Can/Should/Will States File Bankruptcy?

This is going to get ugly.  Let me say up front that the biggest problem facing State over-spending and massive budget deficits is the public employee benefit entitlement programs in place.  And this is where it will get the ugliest.  I will also say honestly up front that it is my view, based on first-hand knowledge of the incredible scope and size of benefits awarded to State employees that this is where the budget scalpel needs to fall the hardest.  Just as one example:  the Superintendent of the Aurora Public School System in Colorado - only the 5th or 6th largest district in the State - earns $750,000/year in salary and benefits.  This includes both his military benefits AND his current compensation.  To say that this kind of pay for someone like this is absurd would be an understatement.  It's an egregious insult and non-punishable crime to the Taxpayers.  That example may seem extreme, but in general any tenured State/Federal employee can retire after 20 years and take another job AND collect all the benefits from their previous job.  I personally know some doing that.  The bottom line is that these kind of benefits/entitlements do not exist in the private sector other than for the over-priveledged upper management.
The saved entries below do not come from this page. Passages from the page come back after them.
#[export] Instance fenced_Heartbeat fr ctx id :
  OperationLeaseFromContext ctx = None -> LeaseFenced ctx (Applies.Heartbeat fr ctx id).
Proof.
  intros Ho. unfold LeaseFenced, Applies.Heartbeat. destruct (operationLeaseOnly ctx); [done|].
  destruct (applyLeaseFromContext ctx id) as [[l|]|e] eqn:El; [| |done]; (split; [|done]); intros s Hl.
  - apply applyLease_found in El as [Ha <-]. cbn [fst snd].
    pose proof Hl as Hn. unfold leaseLost in Hn. rewrite Ho, Ha in Hn. unfold applyTokenIs in Hn.
    rewrite updateApplies_none, affected_none by done. split; [done|].
    eapply inert_bind; [by apply confirm_lost|]. by intros [r|e].
  - apply applyLease_absent in El. unfold leaseLost in Hl. by rewrite Ho, El in Hl.
Qed.

(** Under a lost lease the guard of the compare-and-swap passes no row. *)
Lemma derived_lost ctx g id s :
  derivedStateGuardForContext ctx id = Ok g -> leaseLost ctx s ->
  ensureStillOwned g s = false /\
  forall p, existsb (fun a => (a_ID a =? id) && p a && derivedGuardHolds s g a) (applies s) = false.
Proof.
  unfold derivedStateGuardForContext, leaseLost. intros Hg Hl.
  destruct (OperationLeaseFromContext ctx) as [l|].
  - destruct (negb _); [done|]. destruct (negb _); [done|]. injection Hg as <-.
    assert (Ho : ensureOperationLeaseOwnsApply l id s = false).
    { eapply existsb_impl; [|exact Hl]. intros o Hx. cbn in Hx. reflect_guards.
      apply andb_true_iff. split; [by apply Z.eqb_eq|by apply eqb_true_iff]. }
    split; [done|]. intros p. apply not_true_iff_false. intros (a & _ & Hx)%existsb_elem.
    cbn [derivedGuardHolds] in Hx. rewrite Ho, andb_false_r in Hx. done.
  - destruct (applyLeaseFromContext ctx id) as [[l|]|e] eqn:El; [| |done]; injection Hg as <-.
    + apply applyLease_found in El as [Ha <-]. rewrite Ha in Hl. split; [done|]. intros p.
      eapply existsb_impl; [|exact Hl]. intros a Hx. cbn in Hx. reflect_guards.
      apply andb_true_iff. split; [by apply Z.eqb_eq|by apply eqb_true_iff].
    + apply applyLease_absent in El. by rewrite El in Hl.
Qed.

#[export] Instance fenced_UpdateDerivedState fr ctx id expected new msg started completed :
  LeaseFenced ctx (UpdateDerivedState fr ctx id expected new msg started completed).
Proof.
  unfold LeaseFenced, UpdateDerivedState.
  destruct (derivedStateGuardForContext ctx id) as [g|e] eqn:Hg; [|done]. split; [|done].
  intros s Hl. destruct (derived_lost ctx g id s Hg Hl) as [_ Hn]. cbn [fst snd].
  rewrite updateApplies_none, affected_none by done. split; [done|]. cbn [Z.ltb Z.compare].
  split; [|done]. intros s' Hl'. cbn [read fst snd].
  destruct (derived_lost ctx g id s' Hg Hl') as [-> _]. done.
Qed.

#[export] Instance fenced_MarkPendingStoppedByApply fr ctx id :
  LeaseFenced ctx (MarkPendingStoppedByApply fr ctx id).
Proof.
  unfold LeaseFenced, MarkPendingStoppedByApply.
  assert (Hstop : forall auth s, auth s = false -> stopPending fr auth id s = (s, Ok 0)).
  { intros auth s Ha. unfold stopPending.
    assert (Hn : existsb (fun o => (op_ApplyID o =? id) && (op_State o == Apply.Pending) && auth s)
                   (operations s) = false).
    { apply not_true_iff_false. intros (o & _ & Hx)%existsb_elem. by rewrite Ha, andb_false_r in Hx. }
    by rewrite updateOps_none, affected_none. }
  destruct (OperationLeaseFromContext ctx) as [l|] eqn:Ho.
  - destruct (negb _); [done|]. destruct (negb _); [done|]. split; [|done]. intros s Hl.
    unfold leaseLost in *. rewrite Ho in *. rewrite Hstop.
    2: { eapply existsb_impl; [|exact Hl]. intros o Hx. cbn in Hx. reflect_guards.
         apply andb_true_iff. split; [by apply Z.eqb_eq|by apply eqb_true_iff]. }
    split; [done|]. cbn [snd Z.eqb]. split; [|done]. intros s' Hl'. cbn [read fst snd].
    by rewrite Hl'.
  - destruct (applyLeaseFromContext ctx id) as [[l|]|e] eqn:El; [| |done]; (split; [|done]); intros s Hl.
    + apply applyLease_found in El as [Ha <-]. rewrite Hstop.
      * split; [done|]. by apply confirm_lost.
      * unfold leaseLost in Hl. by rewrite Ho, Ha in Hl.
    + apply applyLease_absent in El. unfold leaseLost in Hl. by rewrite Ho, El in Hl.
Qed.

(** ** The operator against the interface *)

(** A fenced write, its outcome turned into an answer that reports no settlement. *)
Lemma fenced_bind {A R} ctx (p : prog store (res A)) (f : res A -> prog store R) (Q : R -> Prop) :
  LeaseFenced ctx p -> (forall e, inert (leaseLost ctx) Q (f (Err e))) ->
  inert (leaseLost ctx) Q (pbind p f).
Proof. intros Hp Hf. eapply inert_bind; [exact Hp|]. by intros [a|e]. Qed.

Definition notSettled (r : res bool) : Prop := r <> Ok true.
Definition notSwapped (r : res applyProjectionResult) : Prop :=
  match r with Ok r => Swapped r = false | Err _ => True end.

Lemma persist_inert fr ctx op derived msg :
  Covers ctx (op_ID op) ->
  inert (leaseLost ctx) notSettled (persistOperationState fr ctx op derived msg).
Proof.
  intros Hc. unfold persistOperationState.
  repeat (destruct (IsState _ _); [apply fenced_bind; [apply _|done]|]).
  destruct (IsTerminalApplyState _); [apply fenced_bind; [apply _|done]|done].
Qed.

Lemma project_inert fr clock ctx apply reopen :
  inert (leaseLost ctx) notSwapped (updateApplyStateFromOperations fr clock ctx apply reopen).
Proof.
  assert (Hp : forall ops released, inert (leaseLost ctx) notSwapped
                 (projectFrom fr clock ctx apply reopen ops released)).
  { intros ops released. unfold projectFrom. destruct (_ && _); [done|].
    destruct (_ && _); [done|]. apply fenced_bind; [apply _|done]. }
  apply inert_read. intros [ops|e]; [|done]. destruct (_ =? 0)%nat; [done|].
  destruct (anyPauseOnFailure ops); [|done]. apply inert_read. by intros [rq|e].
Qed.

Lemma reconcile_inert fr clock ctx op parent :
  Covers ctx (op_ID op) ->
  inert (leaseLost ctx) (fun _ => True)
    (reconcileClaimedOperationFromTerminalParent fr clock ctx op parent).
Proof.
  intros Hc. eapply inert_bind; [by apply persist_inert|]. by intros [[]|e].
Qed.

Lemma stop_inert fr ctx apply :
  inert (leaseLost ctx) (fun _ => True) (stopPendingOperationsForPendingStop fr ctx apply).
Proof.
  apply inert_read. intros [[rq|]|e]; [|done..]. unfold markPendingOperationsStopped.
  apply fenced_bind; [apply _|done].
Qed.

(** ** A lost lease stays lost *)

(** A write that keeps the identifiers and hands out no token equal to [token]. *)
Lemma owns_update id token p f s :
  (forall o, op_ID (f o) = op_ID o) ->
  (forall o, op_LeaseToken (f o) = op_LeaseToken o \/ op_LeaseToken (f o) <> token) ->
  operationLeaseOwnsRow id token s = false -> operationLeaseOwnsRow id token (updateOps p f s) = false.
Proof.
  intros Hid Htok. unfold operationLeaseOwnsRow. rewrite <- !not_true_iff_false, !existsb_elem.
  intros H (o' & Ho' & Hx). cbn in Ho'. apply list_elem_of_fmap in Ho' as (o & -> & Ho).
  apply H. exists o. split; [done|]. destruct (p o); [|done]. rewrite Hid in Hx.
  destruct (Htok o) as [<-|Hne]; [done|]. reflect_guards. done.
Qed.

Lemma claimOperation_keeps_lost owner token ad id lost s :
  token <> lost -> operationLeaseOwnsRow id lost s = false ->
  operationLeaseOwnsRow id lost (claimOperation owner token ad s).1 = false.
Proof.
  intros Hne Hs. unfold claimOperation.
  destruct (op_State ad == Apply.Pending); [destruct (existsb _ _); [|done]; apply owns_update; auto|].
  destruct (op_State ad == Apply.Stopped); [destruct (existsb _ _); [|done]; apply owns_update; auto|].
  assert (H1 : operationLeaseOwnsRow id lost
            (updateOps (fun o => op_ID o =? op_ID ad) (leaseOp owner token s) s) = false)
    by (apply owns_update; auto).
  destruct (op_State ad == Apply.FailedRetryable); [|done].
  match goal with |- operationLeaseOwnsRow _ _ (updateApplies _ _ ?s2, _).1 = _ =>
    change (operationLeaseOwnsRow id lost s2 = false) end.
  destruct (existsb _ _); [|done].
  apply owns_update; [..|done]; intros o; rewrite touchOp_keep by done; auto.
Qed.

Lemma claimCutover_keeps_lost owner token ad id lost s :
  token <> lost -> operationLeaseOwnsRow id lost s = false ->
  operationLeaseOwnsRow id lost (claimCutover owner token ad s).1 = false.
Proof.
  intros Hne Hs. unfold claimCutover. destruct (_ == _); [destruct (existsb _ _); [|done]|];
    apply owns_update; auto.
Qed.

(** Claims rotate to a fresh token, so they keep a lost operation lease lost. *)
Lemma claims_keep_lost ctx l locked owner token :
  OperationLeaseFromContext ctx = Some l -> token <> ol_Token l ->
  preserves (leaseLost ctx) (FindNextApplyOperation locked owner token) /\
  preserves (leaseLost ctx) (FindNextApplyOperationCutover locked owner token).
Proof.
  intros Hl Hne. unfold leaseLost. rewrite Hl.
  split; unfold FindNextApplyOperation, FindNextApplyOperationCutover; (destruct (owner == ""); [done|]);
    apply read_preserves; intros [[ad|]|e]; try done; (split; [|done]); intros s Hs;
    [by apply claimOperation_keeps_lost|by apply claimCutover_keeps_lost].
Qed.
The average compensation, including benefits, for the public employees was over $108,000/yr. vs. just under $69,000/yr for that of private sector workers.  This was for 2008.  I'm sure the disparity is even wider now.  Here is the source article for this data:  LINK.  I don't know about anyone else, but I find this to be beyond absurd.  Unfortunately for the privately employed taxpayer, who can have his employment and benefits terminated when a Company needs to cut expenses, the Government rarely pares its expenses and the associated benefits of all workers are Constitutionally guaranteed in most States.
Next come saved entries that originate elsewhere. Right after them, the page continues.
(** ** One task *)

Definition sequentialEngineApplyRequest (task : TaskRec) (options : gmap string string) (creds : string)
    : EngineApplyRequest :=
  {| ar_Database := tk_Database task;
     ar_Changes := [{| ec_Namespace := tk_Namespace task; ec_Shard := tk_Shard task;
                       ec_Tables := [{| et_Table := tk_TableName task; et_DDL := tk_DDL task; et_Action := "" |}];
                       ec_VSchemaChanged := false |}];
     ar_TargetShards := if tk_Shard task != "" then [tk_Shard task] else [];
     ar_Options := options;
     ar_ResumeState := Some {| rs_MigrationContext := tk_TaskIdentifier task; rs_Metadata := "" |};
     ar_Credentials := creds |}.

Definition set_tp_ProgressPercent (v : Z) (p : TaskProgress) : TaskProgress :=
  {| tp_RowsCopied := tp_RowsCopied p; tp_RowsTotal := tp_RowsTotal p; tp_ProgressPercent := v;
     tp_ETASeconds := tp_ETASeconds p; tp_ChecksumRowsChecked := tp_ChecksumRowsChecked p;
     tp_ChecksumRowsTotal := tp_ChecksumRowsTotal p |}.

(** The progress fields of the first table, for a task of one statement. *)
Definition withTableProgress (p : EngineProgress) (task : TaskRec) : TaskRec :=
  match ep_Tables p with
  | [] => task
  | tp :: _ => set_tk_IsInstant (tb_IsInstant tp) (set_tk_Progress (tb_Progress tp) task)
  end.

(** The task with a terminal result of the engine, before it is written. *)
Definition finishedTask (clockNow : Z) (p : EngineProgress) (task : TaskRec) : TaskRec :=
  let retryableFailure := IsState (tk_State task) [Task.FailedRetryable] in
  let task := set_tk_CompletedAt (if retryableFailure then None else Some clockNow) task in
  let task := if pr_State (ep_Result p) == Engine.StateCompleted
              then set_tk_Progress (set_tp_ProgressPercent 100 (tk_Progress task)) task else task in
  if (pr_State (ep_Result p) == Engine.StateFailed) && (progressFailureMessage (Some (ep_Result p)) != "")
  then set_tk_ErrorMessage (Some (progressFailureMessage (Some (ep_Result p)))) task else task.

(** How a task ended, with the task and the apply the drive has then. *)
Record taskOutcome := { to_Action : taskAction; to_Task : TaskRec; to_Apply : Apply }.

Definition endTask (action : taskAction) (task : TaskRec) (apply : Apply) : taskOutcome :=
  {| to_Action := action; to_Task := task; to_Apply := apply |}.

Definition maxPollErrors : nat := 10.

Section Sequential.
Context (E : EngineNames) (foundRows hasOptions : bool) (clockNow : Z) (ctx : leaseCtx) (cfg : clientConfig).
Context (errText : StoreErr -> string) (unmarshalVolume : string -> option Z).

(** [context] is the context of the drive. *)
Context (context : Z).

Abbreviation transition := (transitionTaskState foundRows clockNow ctx).
Abbreviation markFailed := (markTaskFailed foundRows clockNow ctx).
Abbreviation markRetryable := (markTaskRetryable foundRows clockNow ctx).
Abbreviation serveStop := (processPendingCancelOrStopControlRequest E foundRows hasOptions clockNow ctx cfg).

Definition checkTaskReady (task : TaskRec) : prog plane taskAction :=
  let! done := cancelled context in
  if done : bool then Ret taskStopped else
  let! fresh := readStore (GetTask E (tk_TaskIdentifier task)) in
  Ret match fresh with
      | Err _ | Ok None => taskSkip
      | Ok (Some t) =>
          if tk_State t == Task.Stopped then taskStopped
          else if IsTerminalTaskState (tk_State t) then taskSkip else taskContinue
      end.

Definition shouldRetryEngineError (e : engineErr) : bool := (lc_Type cfg == DatabaseTypeMySQL) && IsRetryable e.

(** A failed poll: a permanent error fails the task at once, the tenth error in a
    row fails it, or leaves it to be retried. *)
Definition pollFailed (apply : Apply) (task : TaskRec) (errors : nat) (e : engineErr)
    : prog plane (nat * TaskRec * Apply + taskOutcome) :=
  if ee_Permanent e then
    let! task := markFailed task ("progress polling failed: " ++ ee_Message e) in
    Ret (inr (endTask taskFailed task apply))
  else
    let errors := Datatypes.S errors in
    if (maxPollErrors <=? errors)%nat then
      let message := "progress polling failed after " ++ Itoa (Z.of_nat errors) ++ " consecutive errors: " ++ ee_Message e in
      let! task := (if shouldRetryEngineError e then markRetryable task message else markFailed task message) in
      Ret (inr (endTask taskFailed task apply))
    else Ret (inl (errors, task, apply)).

(** One tick: the errors in a row, the task and the apply of the next one, or the
    outcome. *)
Definition pollTick (creds : string) (resumeState : option ResumeState) (errors : nat) (task : TaskRec) (apply : Apply)
    : prog plane (nat * TaskRec * Apply + taskOutcome) :=
  let! done := cancelled context in
  if done : bool then Ret (inr (endTask taskStopped task apply)) else
  let! stop := serveStop apply in
  let apply := hr_Apply stop in
  match hr_Err stop with
  | Some _ => Ret (inr (endTask taskAbort task apply))
  | None =>
  if hr_Handled stop then Ret (inr (endTask taskStopped (set_tk_State Task.Stopped task) apply)) else
  let! (apply, cutoverErr) := processPendingCutoverControlRequest E foundRows hasOptions clockNow ctx cfg errText apply in
  match cutoverErr with
  | Some _ => Ret (inr (endTask taskAbort task apply))
  | None =>
  let! (apply, volumeErr) := processPendingVolumeControlRequest foundRows ctx errText unmarshalVolume apply creds resumeState in
  if bool_decide (volumeErr = Some ErrApplyLeaseLost) then Ret (inr (endTask taskAbort task apply)) else
  let! fresh := readStore (GetTask E (tk_TaskIdentifier task)) in
  let external := match fresh with Ok (Some t) => IsTerminalTaskState (tk_State t) | _ => false end in
  match fresh, external with
  | Ok (Some t), true => Ret (inr (endTask taskContinue (set_tk_State (tk_State t) task) apply))
  | _, _ =>
      let! result := askEngine (fun v => ev_Progress v (tk_Database task) creds resumeState) in
      match result with
      | Err e => pollFailed apply task errors e
      | Ok p =>
          let task := set_tk_UpdatedAt clockNow (set_tk_State (taskStateFromProgressResult (Some (ep_Result p))) task) in
          let task := withTableProgress p task in
          if EngineState_IsTerminal (pr_State (ep_Result p)) then
            let task := finishedTask clockNow p task in
            let! task := transition task (tk_State task) in
            Ret (inr (endTask taskContinue task apply))
          else
            let! task := transition task (tk_State task) in
            Ret (inl (0%nat, task, apply))
      end
  end
  end
  end.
The only possible mechanism for changing the public employee compensation/benefit scheme would be to permit States to file bankruptcy, which is currently not allowed by law.  This article in the NY Times discusses the current status of this issue as it enters into the debate arena on Capitol Hill:  LINK

The fact of the matter is that most States are running big spending deficits - and some like California and Illionois are technically insolvent - and the cost of the public workforce is the largest expense burden.  Even in the rosiest economic scenarios, the current system is not sustainable and it will require some drastic expense-cutting measures.  Of course, unless the system can be restructured to enable the Federal Government to ramp up its money printing and monetize State deficit/debt burdens, the only viable alternative is to legislate the ability of States to file bankruptcy in order to extinguish and restructure their obligations.  This will require a lot of pain to be endured by those dependent on the State for cash flow.  Two of the biggest consituents of this are public employees and municipal bondholders.  The most equitable solution would to require substantial sacrifice by both.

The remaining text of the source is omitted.